Seit 15 Jahren werkelt der 89-Jährige in seinem kleinen Paradies herum. Er ist in Sibirien geboren und es gewohnt, selbst Gemüse zu ziehen, "um sich notwenige Vitamine zu sichern", sagt er. Noch vor wenigen Wochen wurde er von seinen Nachbarn belächelt. "Wer heutzutage auf seiner Parzelle noch einen Gemüsegarten anlegt und mühevoll Salat, Bohnen, Gurken und Tomaten anbaut, ist ungewöhnlich. Die meisten wollen meist nur Blumen und Rasen", sagt der Rentner. Viele sagten dem Kleingärtner, dass es das Grünzeug im Supermarkt doch viel billiger und vor allem ohne Arbeit gibt.

"Jetzt sind sie fast ein wenig neidisch, denn hier gibt es die Möglichkeit, frischen Salat anzubauen, der auf jeden Fall nicht mit EHEC-Keimen verseucht ist", sagt Julia Ladegan, 58. Auch sie stammt aus Sibirien, schätzt ebenfalls ihren kleinen Garten. Ganz so viel Gemüse, wie ihr Nachbar baut sie nicht an, aber es reicht für einige Zucchini, Kräuter und Kartoffeln. Ihr ganzer Stolz sind die zwei Bienenvölker, die sie sich zugelegt hat.

191 Mitglieder hat der Kleingartenverein Neugrabener Moor. 85 Laubenbesitzer sind ausländischer Herkunft, meist Aussiedler aus den ehemaligen GUS-Staaten, wie Nikolaiewski und Ladegan. Sie haben meist mehr Erfahrung mit der Gemüsepflanzenanzucht. Doch vor dem Hintergrund von EHEC und den Folgen haben sich nun auch Heike, 71, und Peter, 72, Kröger, deren Parzelle sich einige Meter weiter von den Kleingärten von Ladegan und Nikolaiewski befindet, für die Ausweitung ihrer Gemüsebeete entschieden. "Wir essen gerne Salat und wollen nicht darauf verzichten. Aber wir haben Angst, dass an frischer Ware aus dem Supermarkt EHEC-Bakterien kleben", sagt Heike Kröger.

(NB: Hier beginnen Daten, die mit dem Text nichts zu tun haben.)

Lemma NRHybSur3dq8Fit_mapped_x_exchange_witness :
  0 < 2
  ∧ ∃ chiHat chi_a,
      NRHybSur3dq8Fit_mapped_x [2; 1/2; -1/4] = Ok [ln 2; chiHat; chi_a]
      ∧ NRHybSur3dq8Fit_mapped_x [/ 2; -1/4; 1/2] = Ok [- ln 2; chiHat; - chi_a].
Proof.
  assert (Hq : 0 < 2) by lra.
  split; [done|].
  exact (NRHybSur3dq8Fit_mapped_x_exchange 2 (1/2) (-1/4) Hq).
Defined.

Lemma NRHybSur2dq15Fit_mapped_x_scaling_witness :
  0 < 2
  ∧ ∃ t, 0 < t < 1
      ∧ ∀ chi1z, NRHybSur2dq15Fit_mapped_x [2; chi1z] = Ok [ln 2; t * chi1z].
Proof.
  assert (Hq : 0 < 2) by lra.
  split; [done|].
  destruct (NRHybSur2dq15Fit_mapped_x_scaling 2 Hq) as (t & Ht & Hmap).
  exists t. split; [done|]. intros chi1z. exact (proj1 (Hmap chi1z)).
Defined.

Lemma NRHybSur_call_silent_witness :
  (0 < 1
   ∧ fitFunc quiet_fit = Some (λ _, Warn gpr_variance_warning (Return 7))
   ∧ NRHybSur2dq15Fit_mapped_x [1; 0] = Ok [np_log 1; spec_chiHat 1 0 0]
   ∧ keeps_filters (Warn gpr_variance_warning (Return 7)) = true
   ∧ all_warnings is_variance_warning (Warn gpr_variance_warning (Return 7)) = true)
  ∧ (NRHybSur2dq15Fit_call quiet_fit [1; 0] sample_state).1 = Ok 7
  ∧ filters (NRHybSur2dq15Fit_call quiet_fit [1; 0] sample_state).2
    = filters sample_state
  ∧ shown (NRHybSur2dq15Fit_call quiet_fit [1; 0] sample_state).2
    = shown sample_state.
Proof.
  assert (Hq : 0 < 1) by lra.
  split; [by split_and!|].
  exact (proj2 (@NRHybSur_call_silent sample_env quiet_fit _ 1 0 0 sample_state
                  Hq eq_refl)
           _ eq_refl eq_refl eq_refl).
Defined.

Lemma NRHybSur_call_as_pySurrogateFit_call_witness :
  (0 < 1
   ∧ fitFunc noisy_fit = Some (λ _, Warn overflow_warning (Return 7))
   ∧ NRHybSur2dq15Fit_mapped_x [1; 0] = Ok [np_log 1; spec_chiHat 1 0 0]
   ∧ keeps_filters (Warn overflow_warning (Return 7)) = true
   ∧ all_warnings (λ w, negb (is_variance_warning w))
       (Warn overflow_warning (Return 7)) = true)
  ∧ (NRHybSur2dq15Fit_call noisy_fit [1; 0] sample_state).1
    = (pySurrogateFit_call noisy_fit [np_log 1; spec_chiHat 1 0 0] sample_state).1
  ∧ filters (NRHybSur2dq15Fit_call noisy_fit [1; 0] sample_state).2
    = filters sample_state
  ∧ filters (pySurrogateFit_call noisy_fit [np_log 1; spec_chiHat 1 0 0]
               sample_state).2
    = filters sample_state.
Proof.
  assert (Hq : 0 < 1) by lra.
  split; [by split_and!|].
  exact (proj2 (@NRHybSur_call_as_pySurrogateFit_call sample_env noisy_fit _ 1 0 0
                  sample_state Hq eq_refl)
           _ eq_refl eq_refl eq_refl).
Defined.

Lemma DummyNodeFunction_call_constant_or_mean_witness :
  ([1; 2; 3] ≠ [] ∧ Forall (λ v, 1 <= v <= 3) [1; 2; 3]
   ∧ ∃ r, DummyNodeFunction_call None [1; 2; 3] = Ok r ∧ 1 <= r <= 3)
  ∧ ([1; 2] ≡ₚ [2; 1]
     ∧ DummyNodeFunction_call None [1; 2] = DummyNodeFunction_call None [2; 1]).
Proof.
  assert (Hne : [1; 2; 3] ≠ ([] : list R)) by done.
  assert (Hall : Forall (λ v, 1 <= v <= 3) [1; 2; 3]).
  { repeat (apply Forall_cons; split; [lra|]). apply Forall_nil_2. }
  assert (Hperm : [1; 2] ≡ₚ [2; 1]) by apply perm_swap.
  destruct DummyNodeFunction_call_constant_or_mean
    as (_ & _ & Hmean & Horder).
  split; split_and!; [done..| |done|].
  - exact (Hmean [1; 2; 3] 1 3 Hne Hall).
  - exact (Horder None [1; 2] [2; 1] Hperm).
Defined.

Lemma Polyfit1D_call_known_function_witness :
  (function_name sample_poly = Some "polyval_1d"%string
   ∧ function_dict !! "polyval_1d"%string = Some polyval_1d)
  ∧ Polyfit1D_call sample_poly [] = Err IndexError
  ∧ MappedPolyFit1D_q10_q_to_nu_call sample_poly [] = Err IndexError
  ∧ ∀ (x0 : R) x, Polyfit1D_call sample_poly (x0 :: x) = polyval_1d (coefs sample_poly) x0.
Proof.
  split; [done|].
  exact (@Polyfit1D_call_known_function sample_env sample_poly "polyval_1d"%string
           polyval_1d eq_refl eq_refl).
Defined.

Lemma fit_call_without_evaluator_witness :
  (fitFunc unset_fit = None ∧ 0 < 1)
  ∧ (NRHybSur3dq8Fit_call unset_fit [1; 1/2; 1/2] sample_state).1 = Err TypeError
  ∧ filters (NRHybSur3dq8Fit_call unset_fit [1; 1/2; 1/2] sample_state).2
    = filters sample_state
  ∧ shown (NRHybSur3dq8Fit_call unset_fit [1; 1/2; 1/2] sample_state).2
    = shown sample_state.
Proof.
  assert (Hq : 0 < 1) by lra.
  split; [done|].
  exact (proj1 (proj2 (@fit_call_without_evaluator sample_env unset_fit
                         sample_state eq_refl)) 1 (1/2) (1/2) Hq).
Defined.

Deshalb ziehen die beiden nun zum ersten Mal seit 28 Jahren - solange haben sie schon ihre lauschige Gartenlaube - Lollo bianco Salat und Spinat. Der Schrebergarten wird zur Keimzelle der Selbstversorgung. "Wir haben die jungen Pflanzen auf dem Wochenmarkt in Neu Wulmstorf gekauft. Sie wachsen gut an und schmecken", sagt der 71-Jährige. Gedüngt wird mit angesetztem Kompost aus Pflanzenresten. Auf dem einen Behälter rankt eine üppige Zucchini-Pflanze. "Die ersten Zucchini haben wir gerade am Sonntag gegessen, lecker." Außerdem bauen sie auch Rote Bete, Zwiebeln und Stangenbohnen, Marke "Neckarkönigin" an. "Wer weiß, wann wieder offiziell Entwarnung gegeben wird", so Kröger, der die Tomatenpflanzen wässert. "Das sind aromatische Cocktailtomaten."

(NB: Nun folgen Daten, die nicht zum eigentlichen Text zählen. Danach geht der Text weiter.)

Lemma update_contact_stable : triple I update_contact (fun _ => I) I.
Proof.
  unfold update_contact.
  eapply triple_bind; [apply (triple_input R) | intros line0].
  eapply triple_bind;
    [eapply triple_weaken;
     [apply (triple_get_contacts R) | auto | intros d s [_ H]; exact H]
    | intros d].
  destruct (negb (Dict.mem (Text.strip line0) d)); [apply (triple_print R)|].
  eapply triple_bind; [apply (triple_print R) | intros ?].
  eapply triple_bind; [apply (triple_input R) | intros line1].
  eapply triple_bind.
  { destruct (Text.nonempty (Text.strip line1)); [|apply (triple_ret_tt R)].
    destruct (validate_phone (Text.strip line1)) as [valid cleaned] eqn:Ev.
    destruct valid; [|apply (triple_ret_tt R)].
    apply (triple_modify_record R). intros d0 info Hd Hget.
    eapply new_phone; eauto. }
  intros ?.
  eapply triple_bind; [apply (triple_input R) | intros line2].
  eapply triple_bind.
  { apply (triple_skip_or R). apply (triple_modify_record R).
    intros d0 info Hd Hget. eapply keep_phone; eauto. }
  intros ?.
  eapply triple_bind; [apply (triple_input R) | intros line3].
  eapply triple_bind.
  { apply (triple_skip_or R). apply (triple_modify_record R).
    intros d0 info Hd Hget. eapply keep_phone; eauto. }
  intros ?.
  eapply triple_bind; [apply (triple_input R) | intros line4].
  eapply triple_bind.
  { apply (triple_skip_or R). apply (triple_modify_record R).
    intros d0 info Hd Hget. eapply keep_phone; eauto. }
  intros ?.
  eapply triple_bind; [apply (triple_now R) | intros t].
  eapply triple_bind.
  { apply (triple_modify_record R).
    intros d0 info Hd Hget. eapply keep_phone; eauto. }
  intros ?.
  eapply triple_bind; [apply (triple_print R) | intros ?].
  apply (triple_save_contacts R).
Qed.

End UpdateStable.

Lemma triple_pre_pure {A} (phi : Prop) (P : state -> Prop) (m : Prog A)
    (Q : A -> state -> Prop) (E : state -> Prop) :
  (phi -> triple P m Q E) -> triple (fun s => P s /\ phi) m Q E.
Proof. intros H s [HP Hphi]. exact (H Hphi s HP). Qed.

(** [add_contact] either returns after storing, under the name read, a
    record whose phone is the normalized value of a successful
    [validate_phone], or raises with the dictionary as it was. *)
Lemma add_contact_stores d0 :
  triple (fun s => contacts s = d0) add_contact
    (fun _ s => exists name info raw,
       validate_phone raw = (true, phone info) /\
       contacts s = Dict.set name info d0)
    (fun s => contacts s = d0).
Proof.
  pose (R := fun d : contacts_t => d = d0).
  change (fun s => contacts s = d0) with (fun s => R (contacts s)).
  unfold add_contact.
  eapply triple_bind; [apply (triple_print R) | intros ?].
  eapply triple_bind with (Q := fun _ s => R (contacts s)).
  { apply triple_while_true; [|auto].
    eapply triple_bind; [apply (triple_input R) | intros line].
    destruct (Text.nonempty (Text.strip line)).
    - intros s H. exact H.
    - eapply triple_bind; [apply (triple_print R) | intros ?].
      intros s H. exact H. }
  intros name.
  eapply triple_bind with
    (Q := fun cleaned s => R (contacts s) /\
                           exists raw, validate_phone raw = (true, cleaned)).
  { apply triple_while_true; [|auto].
    eapply triple_bind; [apply (triple_input R) | intros line].
    destruct (validate_phone (Text.strip line)) as [valid cleaned] eqn:Ev.
    destruct valid.
    - intros s H. split; [exact H | eauto].
    - eapply triple_bind; [apply (triple_print R) | intros ?].
      intros s H. exact H. }
  intros cleaned. apply triple_pre_pure. intros [raw Hraw].
  eapply triple_bind with (Q := fun _ s => R (contacts s)).
  { apply triple_while_true; [|auto].
    eapply triple_bind; [apply (triple_input R) | intros line].
    destruct (negb (Text.nonempty (Text.strip line)) || validate_email (Text.strip line)).
    - intros s H. exact H.
    - eapply triple_bind; [apply (triple_print R) | intros ?].
      intros s H. exact H. }
  intros email.
  eapply triple_bind; [apply (triple_input R) | intros line_address].
  eapply triple_bind; [apply (triple_input R) | intros line_group].
  eapply triple_bind; [apply (triple_now R) | intros created].
  eapply triple_bind; [apply (triple_now R) | intros updated].
  intros s H. unfold R in H. cbn.
  eexists name, _, raw. split; [|rewrite H; reflexivity]. exact Hraw.
Qed.

Lemma delete_contact_contacts s :
  contacts (snd (delete_contact s)) = contacts s \/
  exists name, contacts (snd (delete_contact s)) = Dict.del name (contacts s).
Proof.
  destruct (stdin s) as [|line rest] eqn:Hin.
  - left. unfold delete_contact, bind, input. now rewrite Hin.
  - destruct (Dict.mem (Text.strip line) (contacts s)) eqn:Hmem.
    + right. exists (Text.strip line).
      now rewrite (delete_present_run _ _ _ Hin Hmem).
    + left. now rewrite (delete_absent_run _ _ _ Hin Hmem).
Qed.

Lemma update_keeps_phones_valid :
  triple (fun s => phones_valid (contacts s)) update_contact
         (fun _ s => phones_valid (contacts s))
         (fun s => phones_valid (contacts s)).
Proof.
  apply (update_contact_stable phones_valid).
  - intros d name info info' Hd Hget Hp. apply phones_valid_set; [exact Hd|].
    rewrite Hp. eapply phones_valid_get; eauto.
  - intros d name info raw cleaned Hd Hget Hv. apply phones_valid_set; [exact Hd|].
    cbn. eapply validate_phone_ok; eauto.
Qed.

Dass selbst ein kleiner Gemüsegarten viel Arbeit macht, stört die beiden nicht. Sie sind es gewohnt, anzupacken, haben ihre Laube selbst gebaut und ihren kleinen Teich liebevoll angelegt. "Es macht Spaß, das eigene Gemüse wachsen zu sehen", sagt Heike Kröger.

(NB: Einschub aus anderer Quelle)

(* ===================================================================== *)
(** * The scenarios of the specification, and instances of the theorems *)
(* ===================================================================== *)

Example classify_ping :
  filter_logs py_json_loads ping_request = Returned true.
Proof. reflexivity. Qed.

Example classify_log_line :
  filter_logs py_json_loads (u "info: server started") = Returned false.
Proof. reflexivity. Qed.

Example classify_free_text :
  filter_logs py_json_loads (u "unexpected free text") = Returned true.
Proof. reflexivity. Qed.

(** A severity prefix in capitals, or after a space, is not recognised. *)
Example classify_other_prefix :
  filter_logs py_json_loads (u "INFO: server started") = Returned true
  ∧ filter_logs py_json_loads (u " info: server started") = Returned true.
Proof. split; reflexivity. Qed.

(** The output of the child goes through the filter line by line. *)
Example forward_child_output :
  forward_stream py_json_loads Utf8.decode_ignore
    child_output empty_ostream true =
  Returned {| delivered := b "{}" ++ [x0a] ++ b "unexpected free text" ++ [x0a];
              buffered := [] |}.
Proof. vm_compute. reflexivity. Qed.

(** The classifier sees the decoded text: a log line after a byte that is not
    UTF-8 is dropped, though its bytes do not start with the prefix. *)
Example forward_undecodable_byte :
  Utf8.decode_ignore (xff :: b "info: x") = u "info: x"
  ∧ forward_stream py_json_loads Utf8.decode_ignore
      (xff :: b "info: x" ++ [x0a] ++ xff :: b "[1]" ++ [x0a])
      empty_ostream true =
    Returned {| delivered := xff :: b "[1]" ++ [x0a]; buffered := [] |}.
Proof. split; vm_compute; reflexivity. Qed.

Example exit_code_3 : exit_status (run_script (example_world (Returned (Exited 3)))) = 3%Z.
Proof. reflexivity. Qed.

(** A child killed by a signal has a negative [returncode]; the script then
    exits with its low eight bits as status. *)
Example exit_after_sigkill :
  exit_status (run_script (example_world (Returned (Signaled 9)))) = 247%Z.
Proof. reflexivity. Qed.

Lemma filter_logs_json_witness :
  py_json_loads ping_request = Returned ping_value
  ∧ filter_logs py_json_loads ping_request = Returned true.
Proof.
  split; [vm_compute; reflexivity|].
  apply (filter_logs_json py_json_loads ping_request ping_value).
  vm_compute; reflexivity.
Defined.
(** Every event sends what [sends] allows, and nothing else. *)
Lemma step_sends e s : sends s e (sent_since s (step e s)).
Proof.
  destruct s as [cfg [a m p] [ac cd] [pm mm di dd f] v [pend n nt dl loc]].
  destruct e; simpl.
  - sends_none.
  - unfold handleFetchPreview, fetchAndPreview. destruct valid, pm; try sends_none.
    sends_by sends_fetch_preview.
  - unfold handlePreviewCache, fetchAndPreview; simpl.
    destruct (Js.truthy (apiUrl f)) eqn:Hu, pm; try sends_none.
    sends_by sends_preview_cache.
  - unfold handleEditMapping; simpl. destruct m; sends_none.
  - unfold handleSaveMapping, reprocessPreviewWithMapping; simpl.
    destruct a; simpl; [sends_none|]. destruct p; sends_none.
  - destruct di; [sends_none|]. unfold handleConfirmImport; simpl.
    destruct a as [rows|]; [|sends_none]. destruct m as [m|]; [|sends_none].
    destruct (requirePlatform cfg && negb (Js.truthy (apiPlatform f))) eqn:H1; [sends_none|].
    destruct (requireShopName cfg && negb (Js.truthy (apiShopName f))) eqn:H2; [sends_none|].
    destruct answer; [|sends_none].
    sends_by (fun s => sends_import s rows m).
  - destruct value as [z|]; [|sends_none]. sends_by (fun s => sends_select s z).
  - unfold handleSaveConfig; simpl.
    destruct (requireShopName cfg && negb (Js.truthy (apiShopName f))) eqn:H1; [sends_none|].
    destruct (requirePlatform cfg && negb (Js.truthy (apiPlatform f))) eqn:H2; [sends_none|].
    destruct (Js.truthy (apiUrl f)) eqn:H3; simpl; [|sends_none].
    sends_by (fun s => sends_save s now).
  - unfold openManageConfigsModal; simpl. destruct mm; [|sends_none].
    sends_by sends_manage.
  - sends_by (fun s => sends_view s configId).
  - sends_by (fun s => sends_delete_get s configId).
  - destruct dd; [sends_none|]. unfold confirmDeleteConfig; simpl.
    destruct cd as [X|]; [|sends_none].
    sends_by (fun s => sends_confirm_delete s X).
  - destruct (pend !! rid) as [k|] eqn:Hr; [|sends_none].
    destruct k as [| |k| | |k| | |]; simpl.
    + unfold fetchAndPreview_k, displayPreview.
      destruct o as [msg|msg|[] res]; simpl; try sends_none.
      destruct (r_mapping res); simpl; [destruct (r_preview res)|]; sends_none.
    + unfold handleConfirmImport_k.
      destruct o as [msg|msg|[] res]; simpl; try sends_none.
      destruct pm; sends_none.
    + unfold loadSavedConfigs_k.
      destruct k, o as [msg|msg|ok res]; simpl; try sends_none;
        destruct (r_success res), (r_configs res); sends_none.
    + unfold handleConfigSelect_k.
      destruct o as [msg|msg|ok res]; simpl; try sends_none.
      destruct (r_success res), (r_config res); sends_none.
    + unfold handleSaveConfig_k.
      destruct o as [msg|msg|ok res]; simpl; try sends_none.
      destruct (r_success res) eqn:Hs; [|sends_none].
      sends_by (fun s => sends_reload_saved s rid ok res).
    + unfold loadConfigsTable_k.
      destruct k.
      * destruct o as [msg|msg|ok res]; simpl; try sends_none;
          destruct (r_success res), (r_configs res) as [all|]; simpl; try sends_none;
          destruct (List.filter _ all); sends_none.
      * assert (sends
                  {| config := cfg; sess := {| apiData := a; mappingData := m; previewData := p |};
                     stor := {| allConfigs := ac; configToDelete := cd |};
                     ctl := {| previewModal := pm; manageConfigsModal := mm;
                               btnConfirmImport_disabled := di;
                               btnConfirmDelete_disabled := dd; formv := f |};
                     vw := v;
                     wld := {| pending := pend; nextId := n; net := nt; dialogs := dl;
                               location := loc |} |}
                  (Deliver rid o) [ReqConfigs]) as Hsend
          by (by apply sends_reload_dropdown).
        destruct o as [msg|msg|ok res]; simpl; try (sent_simpl; exact Hsend);
          destruct (r_success res), (r_configs res) as [all|]; simpl;
          try (sent_simpl; exact Hsend);
          destruct (List.filter _ all); sent_simpl; exact Hsend.
    + unfold handleViewConfig_k.
      destruct o as [msg|msg|ok res]; simpl; try sends_none.
      destruct (r_success res), (r_config res); sends_none.
    + unfold handleDeleteConfig_k.
      destruct o as [msg|msg|ok res]; simpl; try sends_none.
      destruct (r_success res), (r_config res); sends_none.
    + unfold confirmDeleteConfig_k.
      destruct o as [msg|msg|ok res]; simpl; try sends_none.
      destruct (r_success res) eqn:Hs; simpl; [|sends_none].
      destruct cd as [X|]; [|sends_none].
      sends_by (fun s => sends_reload_table s rid ok res X).
Qed.

Lemma truthy_nonempty x : Js.truthy x = true <-> x <> "".
Proof. destruct x; simpl; split; congruence. Qed.

Lemma required_field req x : req && negb (Js.truthy x) = false -> req = true -> x <> "".
Proof. intros H ->. simpl in H. apply truthy_nonempty. by destruct (Js.truthy x). Qed.

(** X1.  A preview request leaves the page only through the two preview
    buttons and only when the preview dialog exists: from the fetch button
    with a valid form, with [use_cache] false, or from the cache button with
    a non-empty API URL, with [use_cache] true; it goes to the configured
    endpoint, carries the values of the form, and is the only request of
    that event. *)
Theorem X1_preview_only_when_valid (e : event) (s : state)
    (endpoint : string) (fd : form_data) :
  ReqPreview endpoint fd ∈ sent_since s (step e s) ->
  previewModal (ctl s) = true
  /\ endpoint = apiEndpoint (config s)
  /\ sent_since s (step e s) = [ReqPreview endpoint fd]
  /\ ((e = ClickFetchPreview true /\ fd = read_form false s)
      \/ (e = ClickPreviewCache /\ fd = read_form true s
          /\ apiUrl (formv (ctl s)) <> "")).
Proof.
  intros Hin. pose proof (step_sends e s) as Hs.
  destruct Hs; try (by apply elem_of_nil in Hin);
    apply list_elem_of_singleton in Hin; try discriminate; injection Hin as -> ->.
  - eauto 10.
  - repeat split; try done. right. repeat split; try done. by apply truthy_nonempty.
Qed.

Nikolaiewski und Julia Ladegan haben unterdessen die Paprika-Pflanzen in die Erde gebracht. Als Belohnung gibt es einen ganz besonderen Tropfen. Denn der 89-Jährige keltert eigenen Wein aus den Trauben von seinen Weinstöcken. "Garantiert nicht gepanscht", sagt er lächelnd.